• **Goal of the exercise**
Among the entries below, one stretch runs from the line that contains "match cut_right cutset s with" through the line that contains "Definition newline : ascii". Repeat that stretch exactly, ends included, and only that.

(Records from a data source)
++++++++++++++++++++
(* ===== verification/GoStrings.v ===== *)
(** * Package strings: cutting and splitting at one byte

    [strings.Cut], [Split] and [Trim] as the configuration reads them, and the
    lemmas that invert them. *)

From S2P Require Import Prelude.
From S2P Require Import GoStd.

Open Scope Z_scope.

(** [strings.Cut] at a one-byte separator. *)
Fixpoint Cut (sep : ascii) (s : string) : option (string * string) :=
  match s with
  | EmptyString => None
  | String c s' =>
      if Ascii.eqb c sep then Some ("", s')
      else match Cut sep s' with Some (before, after) => Some (String c before, after) | None => None end
  end.
(** [strings.Split] at a one-byte separator: never empty. *)
Fixpoint Split (sep : ascii) (s : string) : list string :=
  match s with
  | EmptyString => [""]
  | String c s' =>
      if Ascii.eqb c sep then "" :: Split sep s'
      else match Split sep s' with part :: parts => String c part :: parts | [] => [String c ""] end
  end.
Fixpoint contains (c : ascii) (s : string) : bool :=
  match s with EmptyString => false | String d s => Ascii.eqb d c || contains c s end.
(** [strings.Trim] with a cutset of ASCII characters. *)
Fixpoint cut_left (cutset : string) (s : string) : string :=
  match s with String c s' => if contains c cutset then cut_left cutset s' else s | EmptyString => "" end.
Fixpoint cut_right (cutset : string) (s : string) : string :=
  match s with
  | EmptyString => ""
  | String c s =>
      match cut_right cutset s with
      | EmptyString => if contains c cutset then "" else String c ""
      | t => String c t
      end
  end.
Definition Trim (s cutset : string) : string := cut_right cutset (cut_left cutset s).

Definition newline : ascii := "010".
Definition quotes : string := String "034" (String "039" "").

(** ** Inverting them *)

Lemma contains_app c a b : contains c (a +:+ b) = contains c a || contains c b.
Proof. induction a as [|d a IH]; [done|]. autorewrite with go. cbn. rewrite IH. by rewrite orb_assoc. Qed.

Lemma Cut_Some sep s a b : Cut sep s = Some (a, b) ↔ s = a +:+ String sep b ∧ contains sep a = false.
Proof.
  revert a. induction s as [|c s IH]; intros a; cbn [Cut].
  - split; [done|]. intros [E _]. by destruct a.
  - destruct (Ascii.eqb_spec c sep) as [->|Hne].
    + split; [by intros [= <- <-]|]. intros [E Hc]. destruct a as [|d a]; [by injection E as <-|].
      injection E as <- _. cbn in Hc. by rewrite Ascii.eqb_refl in Hc.
    + destruct (Cut sep s) as [[x y]|] eqn:E.
      * split.
        -- intros [= <- <-]. destruct (proj1 (IH x) eq_refl) as [-> Hx]. split; [done|]. cbn. rewrite Hx.
           by rewrite (proj2 (Ascii.eqb_neq _ _) Hne).
        -- intros [Es Hc]. destruct a as [|d a]; [injection Es as Es1 _; congruence|]. injection Es as <- ->. cbn in Hc.
           apply orb_false_iff in Hc as [_ Hc]. pose proof (proj2 (IH a) (conj eq_refl Hc)) as Hx. by injection Hx as -> ->.
      * split; [done|]. intros [Es Hc]. destruct a as [|d a]; [injection Es as Es1 _; congruence|]. injection Es as <- ->. cbn in Hc.
        apply orb_false_iff in Hc as [_ Hc]. by pose proof (proj2 (IH a) (conj eq_refl Hc)).
Qed.

Lemma Split_nonempty sep s : Split sep s ≠ [].
Proof. destruct s as [|c s]; cbn; [done|]. repeat case_match; done. Qed.
Lemma Split_part sep a : contains sep a = false → Split sep a = [a].
Proof.
  induction a as [|c a IH]; cbn; [done|]. intros [Hc Ha]%orb_false_iff. by rewrite Hc, IH.
Qed.
Lemma Split_app sep a rest : contains sep a = false → Split sep (a +:+ String sep rest) = a :: Split sep rest.
Proof.
  induction a as [|c a IH]; autorewrite with go; cbn; [by rewrite Ascii.eqb_refl|].
  intros [Hc Ha]%orb_false_iff. by rewrite Hc, IH.
Qed.
Lemma Split_concat sep s : String.concat (String sep "") (Split sep s) = s ∧ Forall (λ p, contains sep p = false) (Split sep s).
Proof.
  induction s as [|c s [IH HF]]; [by split; [|repeat constructor]|]. cbn [Split].
  destruct (Ascii.eqb_spec c sep) as [->|Hne].
  - split; [|by constructor]. pose proof (Split_nonempty sep s). destruct (Split sep s); [done|]. cbn in *. rewrite IH. by autorewrite with go.
  - pose proof (Split_nonempty sep s) as Hn. destruct (Split sep s) as [|p ps]; [done|]. apply Forall_cons in HF as [Hp HF]. split.
    + destruct ps; cbn in *; rewrite <- IH; by autorewrite with go.
    + constructor; [|done]. cbn. rewrite Hp. by rewrite (proj2 (Ascii.eqb_neq _ _) Hne).
Qed.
++++++++++++++++++++
• **Expected output**
      match cut_right cutset s with
      | EmptyString => if contains c cutset then "" else String c ""
      | t => String c t
      end
  end.
Definition Trim (s cutset : string) : string := cut_right cutset (cut_left cutset s).

Definition newline : ascii := "010".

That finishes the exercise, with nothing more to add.